*Exercise directions*
Pull out of the data below the stretch of lines bounded by the one containing "Definition strip_sign (s" and the one containing "let '(sign, rest)", both bounds included, unchanged.
▼▼▼
(** * IOFirebase: the user-data sync adapter of the I/O web app

    A shallow embedding of [src/app/scripts/helper/firebase.js] (class
    [IOFirebase]) and the properties its specification states about it.

    The class is a thin adapter over the Firebase realtime-database SDK.  The
    SDK, the [crc32] helper, [debugLog] and the analytics sink are external
    collaborators: the adapter's methods are embedded line by line, and the
    collaborators are represented by the small interface the adapter uses
    (a table of shards holding credentials, listeners and data, plus a log
    of every call the adapter issues, in program order).

    Numbers: timestamps and clock offsets are JavaScript numbers holding
    integral millisecond counts far below 2^53, where double arithmetic is
    exact; they are embedded as [Z].  [NaN] is represented by [None] where
    the code can produce it ([parseInt]). *)

From Stdlib Require Import ZArith String Ascii List Lia Bool.
From stdpp Require Import gmap strings list fin_maps.

Local Open Scope string_scope.
Local Open Scope list_scope.
Local Open Scope Z_scope.

(** ** JavaScript values *)

(** The values the adapter handles.  An object used as a dictionary (the
    [value] argument of a write, the children of a database location) is a
    finite map from property names to values. *)
#[warnings="-register-all"] Inductive JsVal : Type :=
| JUndefined
| JNull
| JBool (b : bool)
| JNum (n : Z)
| JStr (s : string)
| JServerTimestamp                 (* Firebase.ServerValue.TIMESTAMP *)
| JPromise (id : nat)              (* completion signal of write number [id] *)
| JObj (props : gmap string JsVal).

(** ToBoolean, as used by [if (e)], [e ? a : b] and [a && b]. *)
Definition truthy (v : JsVal) : bool :=
  match v with
  | JUndefined | JNull => false
  | JBool b => b
  | JNum n => negb (n =? 0)
  | JStr s => negb (String.eqb s EmptyString)
  | JServerTimestamp | JPromise _ | JObj _ => true
  end.

Definition is_boolean (v : JsVal) : bool :=
  match v with JBool _ => true | _ => false end.

(** An optional numeric parameter ([@param {number=}]): omitted is
    [undefined]. *)
Definition of_optional_number (t : option Z) : JsVal :=
  match t with Some n => JNum n | None => JUndefined end.

(** The result of [_selectShard]: a URL, or [undefined]. *)
Definition of_optional_string (s : option string) : JsVal :=
  match s with Some u => JStr u | None => JUndefined end.

(** ** [parseInt(string, 16)], [%] and array indexing *)

Module Js.

Definition is_whitespace (c : ascii) : bool :=
  let n := N_of_ascii c in
  ((9 <=? n) && (n <=? 13))%N || (n =? 32)%N.

Fixpoint trim_left (s : string) : string :=
  match s with
  | String c s' => if is_whitespace c then trim_left s' else s
  | EmptyString => s
  end.

Definition hex_digit (c : ascii) : option Z :=
  let n := Z.of_N (N_of_ascii c) in
  if (48 <=? n) && (n <=? 57) then Some (n - 48)
  else if (97 <=? n) && (n <=? 102) then Some (n - 87)
  else if (65 <=? n) && (n <=? 70) then Some (n - 55)
  else None.

(** The longest prefix of hexadecimal digits, read in base 16; [acc] is
    [None] until a first digit has been read. *)
Fixpoint parse_hex_digits (s : string) (acc : option Z) : option Z :=
  match s with
  | String c s' =>
      match hex_digit c with
      | Some d => parse_hex_digits s' (Some (16 * default 0 acc + d))
      | None => acc
      end
  | EmptyString => acc
  end.

Definition strip_sign (s : string) : Z * string :=
  match s with
  | String "-" s' => (-1, s')
  | String "+" s' => (1, s')
  | _ => (1, s)
  end.

Definition strip_0x (s : string) : string :=
  match s with
  | String "0" (String "x" s') => s'
  | String "0" (String "X" s') => s'
  | _ => s
  end.

(** [parseInt(s, 16)]: leading white space, an optional sign and an
    optional [0x] are skipped, then the longest run of digits is read;
    [None] is [NaN] (no digit). *)
Definition parseInt16 (s : string) : option Z :=
  let '(sign, rest) := strip_sign (trim_left s) in
  match parse_hex_digits (strip_0x rest) None with
  | Some n => Some (sign * n)
  | None => None
  end.

(** [a % b] on numbers: [NaN] when [a] is [NaN] or [b] is zero, otherwise
    the remainder of the truncated division (the sign of the dividend). *)
Definition rem (a : option Z) (b : Z) : option Z :=
  match a with
  | Some x => if b =? 0 then None else Some (Z.rem x b)
  | None => None
  end.

(** [arr[i]]: [undefined] ([None]) unless [i] is an index of [arr]. *)
Definition index {A} (arr : list A) (i : option Z) : option A :=
  match i with
  | Some z => if z <? 0 then None else arr !! Z.to_nat z
  | None => None
  end.

Fixpoint all_hex (s : string) : bool :=
match s with
| String c s' => match hex_digit c with Some _ => all_hex s' | None => false end
| EmptyString => true
end.

End Js.

(** ** Shard selection *)

(** What a CRC32 helper that renders its 32-bit checksum in hexadecimal
    returns: one to eight hexadecimal digits.  Such a digest is below 2^32,
    so that [parseInt] and [%] are exact on it. *)
Definition is_crc32_digest (s : string) : bool :=
  (1 <=? String.length s)%nat && (String.length s <=? 8)%nat && Js.all_hex s.

(** The list of Firebase Database shards, as configured in the source. *)
Definition FIREBASE_DATABASES_URL : list string :=
  ["https://iowa-2016-dev.firebaseio.com/"].

Section Shards.

(** The external CRC32 helper: it maps the user ID to a digest string,
    which the adapter parses in radix 16. *)
Variable crc32 : string -> string.

(** The configured list of shards ([IOFirebase.FIREBASE_DATABASES_URL]). *)
Variable databases : list string.

Definition shardIndex (userId : string) : option Z :=
  Js.rem (Js.parseInt16 (crc32 userId)) (Z.of_nat (length databases)).

(** [_selectShard(userId)]; [None] is [undefined]. *)
Definition _selectShard (userId : string) : option string :=
  Js.index databases (shardIndex userId).

End Shards.

(** ** The SDK as the adapter sees it *)

(** What [getAuth()] returns when the connection holds credentials. *)
Record AuthData : Type := { uid : string }.

Definition authData_val (a : AuthData) : JsVal :=
  JObj {[ "uid" := JStr (uid a) ]}.

(** The error object the SDK hands to a completion callback. *)
Record FirebaseError : Type := { code : string }.

Definition error_val (e : FirebaseError) : JsVal :=
  JObj {[ "code" := JStr (code e) ]}.

Inductive ChildEvent : Type := child_added | child_changed | child_removed.

Definition ChildEvent_eqb (a b : ChildEvent) : bool :=
  match a, b with
  | child_added, child_added
  | child_changed, child_changed
  | child_removed, child_removed => true
  | _, _ => false
  end.

Record DataSnapshot : Type := { snap_key : string; snap_val : JsVal }.

(** An update callback supplied by the UI code ([IOFirebase~updateCallback]),
    known by its identity. *)
Definition Callback : Type := nat.

(** The functions the adapter hands to the SDK, each named after the place
    it is written at, with the variables it captures. *)
Inductive Handler : Type :=
| SnapshotKeyVal (callback : Callback)
    (* dataSnapshot => callback(dataSnapshot.key(), dataSnapshot.val()) *)
| SnapshotKeyNull (callback : Callback).
    (* dataSnapshot => callback(dataSnapshot.key(), null) *)

Inductive AuthCallback : Type :=
| AuthCb (firebaseShardUrl : option string).   (* error => {...} in auth *)

Inductive OffsetCallback : Type :=
| OffsetCb.                                (* snap => {...} in _updateClockOffset *)

Inductive WriteCallback : Type :=
| WriteCb (userId attribute : string) (value : JsVal).
    (* error => {...} in _updateFirebaseUserData and _setFirebaseUserData *)

(** Every effect of the adapter, in program order: the calls it makes to
    its collaborators and the assignments to its two fields. *)
Inductive Event : Type :=
| E_assign_firebaseRef (r : option string)
| E_assign_clockOffset (o : Z)
| E_new_Firebase (url : string)
| E_authWithOAuthToken (url provider token : string)
| E_unauth (url : string)
| E_on (url path : string) (ev : ChildEvent) (h : Handler)
| E_off (url path : string)
| E_once_value (url path : string)
| E_update (url path : string) (value : gmap string JsVal)
| E_set (url path : string) (value : JsVal)
| E_onDisconnect_set (url path : string) (value : JsVal)
| E_goOffline
| E_goOnline
| E_console_log (args : list JsVal)
| E_debugLog (args : list JsVal)
| E_trackError (location : string) (error : JsVal)
| E_trackEvent (category action : string) (label : JsVal)
| E_callback (callback : Callback) (key : string) (value : JsVal).

(** One database shard: the credentials of the connection, the callbacks
    the SDK holds for it, the data at each location and the backend's
    clock. *)
Record Shard : Type := {
  sh_auth : option AuthData;
  sh_pendingAuth : list AuthCallback;
  sh_listeners : list (string * ChildEvent * Handler);
  sh_once : list (string * OffsetCallback);
  sh_pendingWrites : list (nat * WriteCallback);
  sh_data : gmap string JsVal;
  sh_onDisconnect : list (string * JsVal);
  sh_now : Z
}.

Definition empty_shard : Shard :=
  {| sh_auth := None; sh_pendingAuth := []; sh_listeners := []; sh_once := [];
     sh_pendingWrites := []; sh_data := ∅; sh_onDisconnect := []; sh_now := 0 |}.

Definition set_sh_auth (a : option AuthData) (sh : Shard) : Shard :=
  {| sh_auth := a; sh_pendingAuth := sh_pendingAuth sh;
     sh_listeners := sh_listeners sh; sh_once := sh_once sh;
     sh_pendingWrites := sh_pendingWrites sh; sh_data := sh_data sh;
     sh_onDisconnect := sh_onDisconnect sh; sh_now := sh_now sh |}.

Definition set_sh_pendingAuth (l : list AuthCallback) (sh : Shard) : Shard :=
  {| sh_auth := sh_auth sh; sh_pendingAuth := l;
     sh_listeners := sh_listeners sh; sh_once := sh_once sh;
     sh_pendingWrites := sh_pendingWrites sh; sh_data := sh_data sh;
     sh_onDisconnect := sh_onDisconnect sh; sh_now := sh_now sh |}.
▲▲▲
*Problem solution*
Definition strip_sign (s : string) : Z * string :=
  match s with
  | String "-" s' => (-1, s')
  | String "+" s' => (1, s')
  | _ => (1, s)
  end.

Definition strip_0x (s : string) : string :=
  match s with
  | String "0" (String "x" s') => s'
  | String "0" (String "X" s') => s'
  | _ => s
  end.

(** [parseInt(s, 16)]: leading white space, an optional sign and an
    optional [0x] are skipped, then the longest run of digits is read;
    [None] is [NaN] (no digit). *)
Definition parseInt16 (s : string) : option Z :=
  let '(sign, rest) := strip_sign (trim_left s) in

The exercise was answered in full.